After locating the line that contains "qsum (fun i => f i / c) n = qsum f n / c.", restate it and each later line word for word through the end of the records.

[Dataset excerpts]
# # # # # # #
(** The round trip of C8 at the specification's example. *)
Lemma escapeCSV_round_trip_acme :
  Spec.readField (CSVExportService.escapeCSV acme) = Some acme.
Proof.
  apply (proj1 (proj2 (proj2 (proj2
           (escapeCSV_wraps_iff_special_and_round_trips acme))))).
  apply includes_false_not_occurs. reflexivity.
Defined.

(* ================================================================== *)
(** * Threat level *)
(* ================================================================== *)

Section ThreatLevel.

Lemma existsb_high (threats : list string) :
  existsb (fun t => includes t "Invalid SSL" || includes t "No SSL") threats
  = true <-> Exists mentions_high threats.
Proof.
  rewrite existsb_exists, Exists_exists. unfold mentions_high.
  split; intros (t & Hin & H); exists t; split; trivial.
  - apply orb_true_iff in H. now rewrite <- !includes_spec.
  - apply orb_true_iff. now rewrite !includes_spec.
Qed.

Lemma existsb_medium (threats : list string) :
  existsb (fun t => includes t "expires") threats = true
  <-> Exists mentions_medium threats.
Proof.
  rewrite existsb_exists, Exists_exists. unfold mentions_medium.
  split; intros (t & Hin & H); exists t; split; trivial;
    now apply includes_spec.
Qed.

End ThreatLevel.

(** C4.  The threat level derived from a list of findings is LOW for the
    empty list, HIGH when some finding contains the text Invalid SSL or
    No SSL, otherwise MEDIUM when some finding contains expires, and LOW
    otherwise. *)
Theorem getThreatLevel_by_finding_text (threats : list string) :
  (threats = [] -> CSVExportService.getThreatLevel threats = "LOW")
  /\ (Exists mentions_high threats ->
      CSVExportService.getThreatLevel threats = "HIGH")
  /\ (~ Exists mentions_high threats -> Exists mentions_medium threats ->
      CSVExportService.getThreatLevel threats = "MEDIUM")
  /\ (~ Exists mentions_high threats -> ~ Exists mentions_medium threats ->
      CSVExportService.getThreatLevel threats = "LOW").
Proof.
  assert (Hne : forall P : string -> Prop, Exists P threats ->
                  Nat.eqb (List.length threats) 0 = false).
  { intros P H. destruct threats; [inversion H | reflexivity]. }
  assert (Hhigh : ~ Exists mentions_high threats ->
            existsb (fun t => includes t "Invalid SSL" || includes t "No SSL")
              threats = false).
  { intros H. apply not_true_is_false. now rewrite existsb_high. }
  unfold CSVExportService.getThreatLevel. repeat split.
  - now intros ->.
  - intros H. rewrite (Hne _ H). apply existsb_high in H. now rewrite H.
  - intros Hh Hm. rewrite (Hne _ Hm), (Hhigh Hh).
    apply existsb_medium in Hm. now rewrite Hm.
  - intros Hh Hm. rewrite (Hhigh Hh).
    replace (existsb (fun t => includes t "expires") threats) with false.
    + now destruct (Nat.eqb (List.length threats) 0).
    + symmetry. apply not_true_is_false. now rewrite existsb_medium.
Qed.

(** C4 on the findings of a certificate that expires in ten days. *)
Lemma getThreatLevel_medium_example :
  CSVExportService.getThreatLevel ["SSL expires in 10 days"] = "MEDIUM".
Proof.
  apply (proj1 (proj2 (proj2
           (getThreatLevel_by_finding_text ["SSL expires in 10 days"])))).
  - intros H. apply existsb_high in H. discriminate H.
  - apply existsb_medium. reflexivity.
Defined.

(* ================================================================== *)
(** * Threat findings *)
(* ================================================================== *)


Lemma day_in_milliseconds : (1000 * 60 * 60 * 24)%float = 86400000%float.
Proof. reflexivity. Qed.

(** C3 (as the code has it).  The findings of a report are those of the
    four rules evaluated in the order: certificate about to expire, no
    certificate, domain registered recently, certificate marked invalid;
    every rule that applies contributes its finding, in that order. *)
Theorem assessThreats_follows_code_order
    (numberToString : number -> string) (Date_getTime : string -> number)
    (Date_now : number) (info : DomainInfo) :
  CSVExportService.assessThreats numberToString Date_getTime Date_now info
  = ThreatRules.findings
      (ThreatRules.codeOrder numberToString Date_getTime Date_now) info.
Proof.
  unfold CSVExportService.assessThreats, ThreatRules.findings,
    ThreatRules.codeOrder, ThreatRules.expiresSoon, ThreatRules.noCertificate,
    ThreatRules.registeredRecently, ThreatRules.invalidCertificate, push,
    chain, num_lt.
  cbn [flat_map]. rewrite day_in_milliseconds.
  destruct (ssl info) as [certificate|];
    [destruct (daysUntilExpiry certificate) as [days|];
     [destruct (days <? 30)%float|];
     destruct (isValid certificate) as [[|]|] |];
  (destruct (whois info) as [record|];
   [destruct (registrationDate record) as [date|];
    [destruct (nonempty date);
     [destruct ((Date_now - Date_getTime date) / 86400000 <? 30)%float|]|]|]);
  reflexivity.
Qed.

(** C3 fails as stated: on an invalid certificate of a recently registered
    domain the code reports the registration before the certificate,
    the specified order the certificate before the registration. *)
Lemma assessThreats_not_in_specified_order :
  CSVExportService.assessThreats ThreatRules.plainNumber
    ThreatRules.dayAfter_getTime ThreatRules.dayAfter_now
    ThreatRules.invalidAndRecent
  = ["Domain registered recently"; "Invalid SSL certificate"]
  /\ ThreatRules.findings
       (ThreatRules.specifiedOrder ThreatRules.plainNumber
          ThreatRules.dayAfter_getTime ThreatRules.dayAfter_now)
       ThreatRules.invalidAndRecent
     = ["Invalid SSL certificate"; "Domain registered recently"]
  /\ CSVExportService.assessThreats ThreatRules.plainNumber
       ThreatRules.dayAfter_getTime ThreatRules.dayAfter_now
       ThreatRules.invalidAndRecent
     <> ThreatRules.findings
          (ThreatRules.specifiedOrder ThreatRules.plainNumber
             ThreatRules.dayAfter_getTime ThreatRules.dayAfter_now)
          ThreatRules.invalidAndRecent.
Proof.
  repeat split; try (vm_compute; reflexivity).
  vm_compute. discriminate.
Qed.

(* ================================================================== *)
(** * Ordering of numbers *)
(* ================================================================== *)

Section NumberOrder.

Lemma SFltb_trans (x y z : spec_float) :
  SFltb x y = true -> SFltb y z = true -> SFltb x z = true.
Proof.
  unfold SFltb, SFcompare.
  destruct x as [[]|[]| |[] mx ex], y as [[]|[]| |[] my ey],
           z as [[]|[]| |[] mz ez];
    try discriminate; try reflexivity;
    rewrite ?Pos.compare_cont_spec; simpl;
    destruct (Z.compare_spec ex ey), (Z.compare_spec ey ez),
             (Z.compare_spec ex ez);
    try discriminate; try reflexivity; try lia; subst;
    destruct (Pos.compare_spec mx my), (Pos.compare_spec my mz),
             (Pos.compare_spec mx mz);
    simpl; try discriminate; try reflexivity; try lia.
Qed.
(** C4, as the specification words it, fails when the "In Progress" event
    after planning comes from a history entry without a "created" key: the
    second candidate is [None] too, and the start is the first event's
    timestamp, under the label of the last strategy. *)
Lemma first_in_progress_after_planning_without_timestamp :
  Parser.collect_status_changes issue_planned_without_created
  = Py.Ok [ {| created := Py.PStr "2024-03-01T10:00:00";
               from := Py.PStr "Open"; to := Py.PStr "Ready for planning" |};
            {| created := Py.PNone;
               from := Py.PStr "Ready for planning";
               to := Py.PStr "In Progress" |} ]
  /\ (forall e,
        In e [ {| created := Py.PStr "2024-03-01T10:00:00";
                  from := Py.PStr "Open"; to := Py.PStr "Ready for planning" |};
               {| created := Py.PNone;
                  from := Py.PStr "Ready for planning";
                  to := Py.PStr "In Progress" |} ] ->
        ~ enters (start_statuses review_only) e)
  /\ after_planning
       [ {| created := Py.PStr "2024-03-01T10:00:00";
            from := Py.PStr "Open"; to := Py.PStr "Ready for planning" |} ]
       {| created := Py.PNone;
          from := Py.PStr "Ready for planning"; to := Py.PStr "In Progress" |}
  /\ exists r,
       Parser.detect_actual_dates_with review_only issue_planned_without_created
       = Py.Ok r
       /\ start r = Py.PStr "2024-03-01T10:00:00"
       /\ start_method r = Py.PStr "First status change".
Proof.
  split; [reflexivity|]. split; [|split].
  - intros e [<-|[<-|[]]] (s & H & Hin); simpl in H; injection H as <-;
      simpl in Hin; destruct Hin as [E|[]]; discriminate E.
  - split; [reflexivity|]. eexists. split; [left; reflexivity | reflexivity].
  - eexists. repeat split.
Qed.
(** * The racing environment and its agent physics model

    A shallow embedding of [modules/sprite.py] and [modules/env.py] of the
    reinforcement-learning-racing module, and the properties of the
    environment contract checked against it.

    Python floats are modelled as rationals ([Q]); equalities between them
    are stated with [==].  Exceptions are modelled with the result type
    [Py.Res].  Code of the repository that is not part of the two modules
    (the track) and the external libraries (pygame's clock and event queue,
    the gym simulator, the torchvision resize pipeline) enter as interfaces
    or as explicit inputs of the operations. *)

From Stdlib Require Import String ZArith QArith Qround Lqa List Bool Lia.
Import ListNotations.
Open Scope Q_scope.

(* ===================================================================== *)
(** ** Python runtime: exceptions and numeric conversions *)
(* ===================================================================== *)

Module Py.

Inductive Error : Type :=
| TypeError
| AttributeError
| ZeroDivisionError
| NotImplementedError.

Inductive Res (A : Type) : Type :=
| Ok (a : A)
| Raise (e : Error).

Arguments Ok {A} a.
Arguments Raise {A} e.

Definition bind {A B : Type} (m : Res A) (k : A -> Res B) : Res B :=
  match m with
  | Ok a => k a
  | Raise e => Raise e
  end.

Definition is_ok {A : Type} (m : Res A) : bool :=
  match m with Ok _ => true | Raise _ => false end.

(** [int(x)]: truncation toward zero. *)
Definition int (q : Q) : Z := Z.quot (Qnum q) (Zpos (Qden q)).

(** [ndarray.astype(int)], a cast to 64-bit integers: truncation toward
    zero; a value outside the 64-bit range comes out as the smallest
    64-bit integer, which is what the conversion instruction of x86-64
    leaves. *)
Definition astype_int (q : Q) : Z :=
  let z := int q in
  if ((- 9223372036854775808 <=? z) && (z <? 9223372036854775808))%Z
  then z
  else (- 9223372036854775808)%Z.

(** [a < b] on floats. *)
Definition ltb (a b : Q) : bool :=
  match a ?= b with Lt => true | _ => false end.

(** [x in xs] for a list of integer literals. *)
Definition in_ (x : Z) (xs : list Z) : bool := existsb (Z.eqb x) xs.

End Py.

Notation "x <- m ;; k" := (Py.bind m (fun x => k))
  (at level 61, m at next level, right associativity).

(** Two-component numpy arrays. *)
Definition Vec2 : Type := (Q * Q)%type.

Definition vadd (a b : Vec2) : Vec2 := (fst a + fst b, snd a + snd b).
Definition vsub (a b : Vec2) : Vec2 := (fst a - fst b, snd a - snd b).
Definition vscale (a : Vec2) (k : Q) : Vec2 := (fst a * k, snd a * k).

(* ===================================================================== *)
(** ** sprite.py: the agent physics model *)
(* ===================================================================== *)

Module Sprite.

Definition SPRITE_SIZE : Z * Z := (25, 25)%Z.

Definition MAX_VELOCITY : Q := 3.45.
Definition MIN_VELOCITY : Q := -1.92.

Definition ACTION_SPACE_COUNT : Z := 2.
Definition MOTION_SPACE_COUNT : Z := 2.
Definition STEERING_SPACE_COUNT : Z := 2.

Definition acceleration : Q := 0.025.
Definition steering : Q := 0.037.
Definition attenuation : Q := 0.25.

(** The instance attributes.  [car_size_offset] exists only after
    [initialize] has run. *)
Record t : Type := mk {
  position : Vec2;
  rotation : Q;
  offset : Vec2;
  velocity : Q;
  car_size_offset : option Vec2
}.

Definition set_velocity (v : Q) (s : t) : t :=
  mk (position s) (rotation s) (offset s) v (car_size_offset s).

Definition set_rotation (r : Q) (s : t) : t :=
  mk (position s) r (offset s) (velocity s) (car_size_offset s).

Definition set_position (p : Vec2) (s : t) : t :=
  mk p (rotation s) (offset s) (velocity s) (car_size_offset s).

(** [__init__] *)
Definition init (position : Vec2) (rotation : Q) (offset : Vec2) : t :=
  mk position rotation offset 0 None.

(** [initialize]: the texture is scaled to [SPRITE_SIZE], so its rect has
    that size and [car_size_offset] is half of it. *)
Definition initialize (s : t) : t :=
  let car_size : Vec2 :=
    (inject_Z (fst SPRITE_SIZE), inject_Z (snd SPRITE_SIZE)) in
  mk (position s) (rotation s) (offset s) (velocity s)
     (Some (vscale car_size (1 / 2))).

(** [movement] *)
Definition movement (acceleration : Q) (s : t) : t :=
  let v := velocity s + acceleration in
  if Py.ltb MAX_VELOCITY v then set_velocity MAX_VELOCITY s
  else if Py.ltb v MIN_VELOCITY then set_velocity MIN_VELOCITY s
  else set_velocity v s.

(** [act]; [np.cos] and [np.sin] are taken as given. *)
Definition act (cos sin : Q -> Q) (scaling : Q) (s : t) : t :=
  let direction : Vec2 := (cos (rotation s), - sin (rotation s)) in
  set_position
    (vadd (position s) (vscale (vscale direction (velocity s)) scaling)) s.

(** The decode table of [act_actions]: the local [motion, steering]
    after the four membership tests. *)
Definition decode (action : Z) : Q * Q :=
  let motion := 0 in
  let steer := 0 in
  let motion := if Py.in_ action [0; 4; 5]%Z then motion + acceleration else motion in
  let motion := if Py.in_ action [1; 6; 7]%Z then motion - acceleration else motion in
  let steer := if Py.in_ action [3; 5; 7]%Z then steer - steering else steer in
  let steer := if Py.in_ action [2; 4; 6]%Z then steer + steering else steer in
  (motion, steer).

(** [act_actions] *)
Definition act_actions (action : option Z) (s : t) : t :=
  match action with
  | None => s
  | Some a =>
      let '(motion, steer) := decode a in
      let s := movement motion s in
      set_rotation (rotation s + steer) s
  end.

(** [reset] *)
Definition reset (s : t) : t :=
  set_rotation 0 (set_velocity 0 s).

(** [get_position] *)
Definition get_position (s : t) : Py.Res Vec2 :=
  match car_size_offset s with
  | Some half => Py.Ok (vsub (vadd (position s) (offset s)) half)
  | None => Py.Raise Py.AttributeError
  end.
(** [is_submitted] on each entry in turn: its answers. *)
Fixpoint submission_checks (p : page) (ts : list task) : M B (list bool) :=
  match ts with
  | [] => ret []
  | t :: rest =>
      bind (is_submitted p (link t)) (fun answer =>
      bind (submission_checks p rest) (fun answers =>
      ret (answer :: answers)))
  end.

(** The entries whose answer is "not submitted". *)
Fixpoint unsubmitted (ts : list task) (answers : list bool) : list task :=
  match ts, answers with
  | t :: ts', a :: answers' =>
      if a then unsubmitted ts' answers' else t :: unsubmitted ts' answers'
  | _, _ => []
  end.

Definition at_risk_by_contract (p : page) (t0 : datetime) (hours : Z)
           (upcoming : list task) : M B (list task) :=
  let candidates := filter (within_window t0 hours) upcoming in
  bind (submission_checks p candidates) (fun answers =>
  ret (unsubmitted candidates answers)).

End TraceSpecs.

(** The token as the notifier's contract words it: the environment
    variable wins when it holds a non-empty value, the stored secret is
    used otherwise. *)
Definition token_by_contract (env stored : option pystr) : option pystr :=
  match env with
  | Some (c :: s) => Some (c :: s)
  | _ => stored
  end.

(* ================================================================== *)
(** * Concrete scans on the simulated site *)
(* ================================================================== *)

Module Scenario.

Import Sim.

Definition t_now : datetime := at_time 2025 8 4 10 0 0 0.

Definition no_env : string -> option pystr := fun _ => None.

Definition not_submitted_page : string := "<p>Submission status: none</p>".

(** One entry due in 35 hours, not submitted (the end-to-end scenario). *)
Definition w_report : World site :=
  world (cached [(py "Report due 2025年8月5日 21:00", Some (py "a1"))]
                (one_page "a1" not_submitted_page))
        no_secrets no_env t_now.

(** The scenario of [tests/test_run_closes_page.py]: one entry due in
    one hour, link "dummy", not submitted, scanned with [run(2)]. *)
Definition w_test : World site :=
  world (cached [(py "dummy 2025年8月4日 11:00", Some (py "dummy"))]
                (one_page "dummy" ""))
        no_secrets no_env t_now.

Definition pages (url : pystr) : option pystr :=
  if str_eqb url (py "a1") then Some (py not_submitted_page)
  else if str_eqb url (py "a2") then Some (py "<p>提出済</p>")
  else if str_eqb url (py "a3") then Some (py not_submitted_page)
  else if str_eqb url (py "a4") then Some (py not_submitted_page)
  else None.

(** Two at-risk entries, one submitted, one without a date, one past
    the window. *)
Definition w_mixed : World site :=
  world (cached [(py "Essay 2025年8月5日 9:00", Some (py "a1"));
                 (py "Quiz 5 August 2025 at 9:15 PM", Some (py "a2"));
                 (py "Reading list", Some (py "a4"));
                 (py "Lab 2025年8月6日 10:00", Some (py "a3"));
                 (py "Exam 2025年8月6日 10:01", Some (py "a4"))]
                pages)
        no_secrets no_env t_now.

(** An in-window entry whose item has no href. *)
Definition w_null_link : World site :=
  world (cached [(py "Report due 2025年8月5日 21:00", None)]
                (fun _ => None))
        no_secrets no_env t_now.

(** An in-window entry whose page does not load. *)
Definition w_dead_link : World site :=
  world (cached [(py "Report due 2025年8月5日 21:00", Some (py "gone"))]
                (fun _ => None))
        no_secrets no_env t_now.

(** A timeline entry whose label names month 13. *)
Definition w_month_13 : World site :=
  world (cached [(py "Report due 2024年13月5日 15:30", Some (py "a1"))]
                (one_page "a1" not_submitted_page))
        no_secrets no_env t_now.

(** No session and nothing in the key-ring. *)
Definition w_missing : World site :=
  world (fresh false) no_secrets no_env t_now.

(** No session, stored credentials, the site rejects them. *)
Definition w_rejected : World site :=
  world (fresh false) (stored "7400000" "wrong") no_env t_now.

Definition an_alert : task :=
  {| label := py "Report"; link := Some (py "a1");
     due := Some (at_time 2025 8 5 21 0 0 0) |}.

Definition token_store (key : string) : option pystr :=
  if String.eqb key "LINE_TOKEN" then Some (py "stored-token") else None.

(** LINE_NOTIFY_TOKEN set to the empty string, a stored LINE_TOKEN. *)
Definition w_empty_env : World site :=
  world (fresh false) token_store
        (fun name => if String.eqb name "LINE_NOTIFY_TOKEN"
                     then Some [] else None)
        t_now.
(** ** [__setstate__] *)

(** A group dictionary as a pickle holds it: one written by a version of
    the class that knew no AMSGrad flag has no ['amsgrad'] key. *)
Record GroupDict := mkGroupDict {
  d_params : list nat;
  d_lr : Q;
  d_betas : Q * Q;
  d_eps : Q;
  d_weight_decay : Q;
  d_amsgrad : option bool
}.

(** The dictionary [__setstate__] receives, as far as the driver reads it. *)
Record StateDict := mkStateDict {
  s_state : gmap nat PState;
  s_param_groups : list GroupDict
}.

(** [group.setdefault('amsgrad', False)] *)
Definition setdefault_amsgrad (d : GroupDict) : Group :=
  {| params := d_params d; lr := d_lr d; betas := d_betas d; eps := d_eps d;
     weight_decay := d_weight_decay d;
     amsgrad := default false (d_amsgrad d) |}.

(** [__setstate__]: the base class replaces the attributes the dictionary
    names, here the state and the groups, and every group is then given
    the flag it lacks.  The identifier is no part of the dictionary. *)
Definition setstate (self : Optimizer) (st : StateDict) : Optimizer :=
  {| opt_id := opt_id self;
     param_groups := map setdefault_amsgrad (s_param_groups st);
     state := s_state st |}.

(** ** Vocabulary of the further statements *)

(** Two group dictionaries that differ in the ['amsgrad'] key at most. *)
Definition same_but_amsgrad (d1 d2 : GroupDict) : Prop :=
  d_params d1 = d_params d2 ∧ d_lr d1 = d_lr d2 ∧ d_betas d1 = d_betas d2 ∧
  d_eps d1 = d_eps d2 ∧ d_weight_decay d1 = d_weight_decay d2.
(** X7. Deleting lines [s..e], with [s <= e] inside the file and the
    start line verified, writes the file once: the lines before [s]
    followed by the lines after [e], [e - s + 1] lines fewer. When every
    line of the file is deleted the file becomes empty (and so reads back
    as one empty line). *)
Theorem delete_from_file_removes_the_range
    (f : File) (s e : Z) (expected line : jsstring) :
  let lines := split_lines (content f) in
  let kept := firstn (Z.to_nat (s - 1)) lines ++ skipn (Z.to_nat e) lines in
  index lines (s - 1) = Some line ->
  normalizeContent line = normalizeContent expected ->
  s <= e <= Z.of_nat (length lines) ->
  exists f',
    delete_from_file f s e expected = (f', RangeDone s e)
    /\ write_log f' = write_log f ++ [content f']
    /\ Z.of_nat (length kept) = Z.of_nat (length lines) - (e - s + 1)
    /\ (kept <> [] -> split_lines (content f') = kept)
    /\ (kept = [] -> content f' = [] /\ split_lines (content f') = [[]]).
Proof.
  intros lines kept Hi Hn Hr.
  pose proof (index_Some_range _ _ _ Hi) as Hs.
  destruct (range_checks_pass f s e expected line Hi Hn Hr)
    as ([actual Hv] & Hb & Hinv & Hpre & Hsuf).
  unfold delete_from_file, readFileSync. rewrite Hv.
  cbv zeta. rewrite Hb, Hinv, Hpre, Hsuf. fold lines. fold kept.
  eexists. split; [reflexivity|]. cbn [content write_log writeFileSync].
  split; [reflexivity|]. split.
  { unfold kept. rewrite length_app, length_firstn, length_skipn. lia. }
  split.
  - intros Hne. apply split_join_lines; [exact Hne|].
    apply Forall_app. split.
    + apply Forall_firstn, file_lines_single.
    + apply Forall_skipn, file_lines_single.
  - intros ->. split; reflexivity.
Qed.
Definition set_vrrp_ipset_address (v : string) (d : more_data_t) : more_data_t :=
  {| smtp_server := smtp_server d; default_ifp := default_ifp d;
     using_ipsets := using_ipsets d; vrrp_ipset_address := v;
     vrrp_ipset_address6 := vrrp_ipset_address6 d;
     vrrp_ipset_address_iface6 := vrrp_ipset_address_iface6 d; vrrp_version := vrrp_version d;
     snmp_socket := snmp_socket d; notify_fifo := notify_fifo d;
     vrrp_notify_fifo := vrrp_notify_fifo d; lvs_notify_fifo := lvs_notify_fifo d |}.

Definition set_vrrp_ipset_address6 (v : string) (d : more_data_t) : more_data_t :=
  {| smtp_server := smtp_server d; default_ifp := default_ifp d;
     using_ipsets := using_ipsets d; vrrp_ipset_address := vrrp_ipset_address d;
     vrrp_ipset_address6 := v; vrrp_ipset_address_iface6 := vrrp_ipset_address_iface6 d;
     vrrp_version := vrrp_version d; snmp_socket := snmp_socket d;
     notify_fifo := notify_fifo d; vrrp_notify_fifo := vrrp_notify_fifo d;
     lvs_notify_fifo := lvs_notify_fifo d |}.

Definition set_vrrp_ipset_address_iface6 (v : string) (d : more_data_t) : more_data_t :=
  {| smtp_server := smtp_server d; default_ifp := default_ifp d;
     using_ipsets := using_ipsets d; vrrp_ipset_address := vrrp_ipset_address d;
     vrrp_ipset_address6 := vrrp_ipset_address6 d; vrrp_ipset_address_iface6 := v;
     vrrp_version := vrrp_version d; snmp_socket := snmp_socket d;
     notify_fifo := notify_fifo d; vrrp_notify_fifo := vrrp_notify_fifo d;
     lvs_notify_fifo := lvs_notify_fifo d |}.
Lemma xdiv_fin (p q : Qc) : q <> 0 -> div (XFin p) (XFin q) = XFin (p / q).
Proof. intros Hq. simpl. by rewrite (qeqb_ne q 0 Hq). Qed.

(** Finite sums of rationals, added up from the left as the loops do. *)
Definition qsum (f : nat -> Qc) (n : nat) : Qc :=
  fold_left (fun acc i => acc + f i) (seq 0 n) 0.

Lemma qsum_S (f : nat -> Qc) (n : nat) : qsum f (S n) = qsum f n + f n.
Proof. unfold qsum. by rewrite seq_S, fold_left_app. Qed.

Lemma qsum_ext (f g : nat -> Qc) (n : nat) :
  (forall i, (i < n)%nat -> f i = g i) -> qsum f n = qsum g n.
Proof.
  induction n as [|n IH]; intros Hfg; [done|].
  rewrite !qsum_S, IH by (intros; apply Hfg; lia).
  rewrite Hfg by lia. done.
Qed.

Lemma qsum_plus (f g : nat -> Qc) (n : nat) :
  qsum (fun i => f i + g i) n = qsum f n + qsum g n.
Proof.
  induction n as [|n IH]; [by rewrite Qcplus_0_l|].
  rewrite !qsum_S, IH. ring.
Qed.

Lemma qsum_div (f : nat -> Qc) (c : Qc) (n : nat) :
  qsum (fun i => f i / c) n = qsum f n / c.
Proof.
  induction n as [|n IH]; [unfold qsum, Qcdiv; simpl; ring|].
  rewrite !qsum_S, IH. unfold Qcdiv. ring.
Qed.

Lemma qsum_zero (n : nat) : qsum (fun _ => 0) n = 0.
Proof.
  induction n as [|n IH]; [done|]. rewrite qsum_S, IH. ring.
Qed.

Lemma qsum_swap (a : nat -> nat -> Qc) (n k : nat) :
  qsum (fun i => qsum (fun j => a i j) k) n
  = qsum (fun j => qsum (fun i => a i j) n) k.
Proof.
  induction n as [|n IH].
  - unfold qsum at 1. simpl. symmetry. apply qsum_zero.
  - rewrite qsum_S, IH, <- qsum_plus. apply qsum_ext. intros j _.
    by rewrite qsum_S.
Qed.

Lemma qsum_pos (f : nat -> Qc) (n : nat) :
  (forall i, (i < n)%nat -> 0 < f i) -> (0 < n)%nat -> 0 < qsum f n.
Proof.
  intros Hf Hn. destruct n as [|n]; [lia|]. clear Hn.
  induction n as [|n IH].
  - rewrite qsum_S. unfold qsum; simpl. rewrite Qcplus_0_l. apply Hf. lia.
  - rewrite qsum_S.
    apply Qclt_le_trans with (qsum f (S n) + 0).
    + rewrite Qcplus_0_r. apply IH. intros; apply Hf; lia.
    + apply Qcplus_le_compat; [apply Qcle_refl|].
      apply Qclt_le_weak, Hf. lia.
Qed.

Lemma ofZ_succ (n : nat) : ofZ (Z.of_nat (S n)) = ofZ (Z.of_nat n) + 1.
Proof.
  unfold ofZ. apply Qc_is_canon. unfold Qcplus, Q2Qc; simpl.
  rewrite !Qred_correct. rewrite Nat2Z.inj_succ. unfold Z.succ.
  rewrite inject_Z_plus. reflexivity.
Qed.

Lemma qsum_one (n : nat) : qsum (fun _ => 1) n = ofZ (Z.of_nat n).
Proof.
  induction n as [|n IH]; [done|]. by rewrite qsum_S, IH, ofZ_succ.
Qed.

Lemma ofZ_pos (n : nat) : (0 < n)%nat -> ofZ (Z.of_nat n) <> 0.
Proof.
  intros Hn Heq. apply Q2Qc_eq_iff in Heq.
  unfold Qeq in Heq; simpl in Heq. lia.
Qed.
# # # # # # #
## WORKED SOLUTION
  qsum (fun i => f i / c) n = qsum f n / c.
Proof.
  induction n as [|n IH]; [unfold qsum, Qcdiv; simpl; ring|].
  rewrite !qsum_S, IH. unfold Qcdiv. ring.
Qed.

Lemma qsum_zero (n : nat) : qsum (fun _ => 0) n = 0.
Proof.
  induction n as [|n IH]; [done|]. rewrite qsum_S, IH. ring.
Qed.

Lemma qsum_swap (a : nat -> nat -> Qc) (n k : nat) :
  qsum (fun i => qsum (fun j => a i j) k) n
  = qsum (fun j => qsum (fun i => a i j) n) k.
Proof.
  induction n as [|n IH].
  - unfold qsum at 1. simpl. symmetry. apply qsum_zero.
  - rewrite qsum_S, IH, <- qsum_plus. apply qsum_ext. intros j _.
    by rewrite qsum_S.
Qed.

Lemma qsum_pos (f : nat -> Qc) (n : nat) :
  (forall i, (i < n)%nat -> 0 < f i) -> (0 < n)%nat -> 0 < qsum f n.
Proof.
  intros Hf Hn. destruct n as [|n]; [lia|]. clear Hn.
  induction n as [|n IH].
  - rewrite qsum_S. unfold qsum; simpl. rewrite Qcplus_0_l. apply Hf. lia.
  - rewrite qsum_S.
    apply Qclt_le_trans with (qsum f (S n) + 0).
    + rewrite Qcplus_0_r. apply IH. intros; apply Hf; lia.
    + apply Qcplus_le_compat; [apply Qcle_refl|].
      apply Qclt_le_weak, Hf. lia.
Qed.

Lemma ofZ_succ (n : nat) : ofZ (Z.of_nat (S n)) = ofZ (Z.of_nat n) + 1.
Proof.
  unfold ofZ. apply Qc_is_canon. unfold Qcplus, Q2Qc; simpl.
  rewrite !Qred_correct. rewrite Nat2Z.inj_succ. unfold Z.succ.
  rewrite inject_Z_plus. reflexivity.
Qed.

Lemma qsum_one (n : nat) : qsum (fun _ => 1) n = ofZ (Z.of_nat n).
Proof.
  induction n as [|n IH]; [done|]. by rewrite qsum_S, IH, ofZ_succ.
Qed.

Lemma ofZ_pos (n : nat) : (0 < n)%nat -> ofZ (Z.of_nat n) <> 0.
Proof.
  intros Hn Heq. apply Q2Qc_eq_iff in Heq.
  unfold Qeq in Heq; simpl in Heq. lia.
Qed.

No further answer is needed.